During his keynote speech at RSA Conference 2011, Microsoft's corporate VP for trustworthy computing Scott Charney called for a more cooperative approach to securing computer endpoints. The proposal is a natural maturation of Microsoft's (my full-time employer) End-to-End Trust initiative to make the Internet significantly safer as a whole. It closely follows the plans I've been recommending for years; I've even written a whitepaper on the subject.
The most important point of this argument is that we could, today, make the Internet a much safer place to compute. All the open-standard protocols required to significantly decrease malicious attackers and malware already exist. What's missing is the leadership and involvement from the politicians, organizations, and tech experts necessary to turn the vision into a reality.

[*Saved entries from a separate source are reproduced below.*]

(* ===== verification/MoldFeed.v ===== *)
(** * include/qtrader/UftBookMoldFeed.hpp

    The feed joins a recovery window to an order-book pipeline: datagrams go
    in, messages come out in sequence and are applied, every transport fault
    invalidates the book.  The pipeline is held by reference; the feed is the
    only caller modelled here. *)

From Stdlib Require Import Ascii.
From stdpp Require Import strings.
From S2P Require Import Prelude Itch50 MoldUdp64 Recovery Engine UftAdapter Pipeline.
Import moldudp64.

Module UftBookMoldFeed.

Record t := mk {
  pipeline_ : UftOrderBookPipeline.t;
  session_ : string;
  recovery_ : RecoveryWindow.t
}.

#[global] Instance eta_feed : Eta t := fun f => mk (pipeline_ f) (session_ f) (recovery_ f).

(** The bytes of a [std::string]. *)
Definition string_bytes (s : string) : list Z := map itch50.chr (String.list_ascii_of_string s).

Section feed.
Context (Slots PacketBytes : Z).

(** [None] is the thrown [invalid_argument]. *)
Definition make (pipeline : UftOrderBookPipeline.t) (session : string) : option t :=
  if negb (Z.of_nat (String.length session) =? kSessionBytes) ||
     negb (bool_decide (session = UftOrderBookPipeline.session pipeline))
  then None
  else
    let seed := make_request_packet (string_bytes session)
      (UftOrderBookPipeline.next_sequence pipeline) 0 in
    let '(recovery, _, _) :=
      RecoveryWindow.ingest PacketBytes (RecoveryWindow.make Slots PacketBytes) (Some seed) kHeaderBytes in
    Some (mk pipeline session recovery).

(** What the feed's callbacks do with one event of the recovery layer; requests
    are passed to the caller's [request]. *)
Definition on_event (session : string) (pc : UftOrderBookPipeline.t * list UftOrderBookPipeline.StrategyCall)
    (e : RecoveryEvent) : UftOrderBookPipeline.t * list UftOrderBookPipeline.StrategyCall :=
  let '(p, calls) := pc in
  match e with
  | OnMessage sequence message length =>
      let '(p, _, now) := UftOrderBookPipeline.ingest p session sequence (Some message) length in
      (p, calls ++ now)
  | OnRequest _ _ _ => (p, calls)
  | OnControl kind _ =>
      (match kind with end_of_session => UftOrderBookPipeline.invalidate p | _ => p end, calls)
  end.

Definition is_transport_fault (s : RecoveryStatus.t) : bool :=
  match s with
  | RecoveryStatus.malformed | RecoveryStatus.session_mismatch | RecoveryStatus.datagram_too_large
  | RecoveryStatus.reorder_window_full | RecoveryStatus.sequence_overflow => true
  | _ => false
  end.

(** The new feed, the status, the retransmission requests made and the calls of
    the strategy. *)
Definition ingest (f : t) (data_ : option (list Z)) (size : Z) :
    t * RecoveryStatus.t * list RecoveryEvent * list UftOrderBookPipeline.StrategyCall :=
  let '(parsed, _) := parse_downstream_packet data_ size in
  let invalid status := (f <| pipeline_ ::= UftOrderBookPipeline.invalidate |>, status, [], []) in
  if negb (ParseResult.ok parsed) then invalid RecoveryStatus.malformed
  else
    let h := ParseResult.header parsed in
    if negb (bool_decide (DownstreamHeader.session h = string_bytes (session_ f)))
    then invalid RecoveryStatus.session_mismatch
    else
      let p := pipeline_ f in
      let p :=
        if UftOrderBookPipeline.next_sequence p <? DownstreamHeader.first_sequence h then
          let last :=
            match DownstreamHeader.kind h with
            | data => u64 (DownstreamHeader.first_sequence h + DownstreamHeader.message_count h - 1)
            | _ => u64 (DownstreamHeader.first_sequence h - 1)
            end in
          UftOrderBookPipeline.note_gap p last
        else p in
      let '(recovery, result, events) := RecoveryWindow.ingest PacketBytes (recovery_ f) data_ size in
      let '(p, calls) := foldl (on_event (session_ f)) (p, []) events in
      let p := if is_transport_fault result then UftOrderBookPipeline.invalidate p else p in
      (mk p (session_ f) recovery, result,
       omap (fun e => match e with OnRequest _ _ _ => Some e | _ => None end) events, calls).
End feed.
End UftBookMoldFeed.
(* ===== verification/MoldFeedProperties.v ===== *)
(** * Properties of the MoldUDP64 book feed

    The composition: whatever the network does to the datagrams of a session,
    an unfaulted book is the replay of the session's stream up to the next
    expected message. *)

From Stdlib Require Import Ascii.
From stdpp Require Import strings.
From S2P Require Import Prelude OpenAddressing FixedHashTable BookTypes DenseBook DenseQueues DenseFeed DenseProperties.
From S2P Require Import Itch50 UftTypes Engine UftAdapter UftAdapterFacts Pipeline PipelineFacts Samples PipelineProperties.
From S2P Require Import MoldUdp64 MoldFacts MoldProperties Recovery RecoveryFacts RecoveryProperties MoldFeed.
Import itch50 moldudp64.

Abbreviation pipeline := UftOrderBookPipeline.t.
Abbreviation is_live p := (UftOrderBookPipeline.state_ p <> Faulted).

Lemma run_of_cons g a b : a < b -> run_of g a b = (a, g a) :: run_of g (a + 1) b.
Proof.
  intros H. unfold run_of. rewrite seqZ_cons by lia. cbn [map]. do 2 f_equal.
  f_equal; lia.
Qed.

Section feed.
Context (stream : list Z -> Z -> list Z) (Slots PacketBytes : Z).
Hypothesis Hslots : Slots < 2 ^ 64.
Context (locator first : Z).
(* ===== verification/LoopbackReceiver.v ===== *)
(** * The receiver of the loopback tool

    What one datagram of the sender does to the receiver: the messages counted
    are those of the datagram the tracker still expects, the statistics say
    what was counted and what was missing.

    Then the invariants of the two threads over any network, and over a lossless
    one. *)

From Stdlib Require Import Ascii.
From S2P Require Import Prelude Itch50 HistoricalFile FileProperties MoldUdp64 MoldFacts.
From S2P Require Import MoldProperties RecoveryFacts Loopback LoopbackSender.
Import itch50 moldudp64 NasdaqMoldUdpLoopback.
Import (hints) DownstreamHeader SequenceTracker ReceiverStats NasdaqMoldUdpLoopback.

(** ** The statistics of counted messages *)

Definition tally_one (s : ReceiverStats.t) (b : Block) : ReceiverStats.t :=
  let s := s <| ReceiverStats.messages ::= incr |> in
  if wrong_size b then s <| ReceiverStats.malformed_itch ::= incr |> else s.
Definition tally (s : ReceiverStats.t) (counted : list Block) : ReceiverStats.t := foldl tally_one s counted.

Definition wrong (counted : list Block) : list Block := filter (fun b => wrong_size b = true) counted.

Lemma wrong_app c c' : wrong (c ++ c') = wrong c ++ wrong c'.
Proof. apply filter_app. Qed.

[ Looking for more security tips? Start with the basics in Roger Grimes's guide to the seven types of malicious hackers. | Master your security with InfoWorld's interactive Security iGuide. | Stay up to date on the latest security developments with InfoWorld's Security Central newsletter. ]
Several protocols already in existence could serve as a foundation for a more secure Internet, which I'll discuss in greater detail. They include:
- Trusted Platform Module (TPM)
- IP version 6 (IPv6)
- Domain Name System Security Extensions (DNSSEC)
- Security Assertion Markup Language (SAML)
- Open Authorization (oAuth)
- Multifactor authentication
- WS-Security protocols
- Interface for Metadata Access Points (IF-MAP)
- Application-level security
Trusted Platform Module (TPM)
For the Internet to be safer, all computing devices connecting to it need to be equipped with some kind of chip that ensures they are trustworthy prior to and throughout the boot process. The Trusted Computing Group's TPM, an open-standard physical chip, does just that and is already available in most enterprise-class PCs. A similar technology needs to make its way onto mobile devices, routers, switches, and all other computer hardware.
IP version 6 (IPv6)
IPv6 is quickly becoming the replacement standard for the less-secure IPv4 for routing packets via the Internet throughout the world. The standard is available on every popular operating system. It's turned on by default in every version of Windows since Vista and Server 2008. Unfortunately, only a few countries have widely adopted it, although that number is growing.
In a related vein, the Internet's backbone Border Gateway Protocol (BGP) needs security improvement, but the core enhancements and pieces are ready to deploy.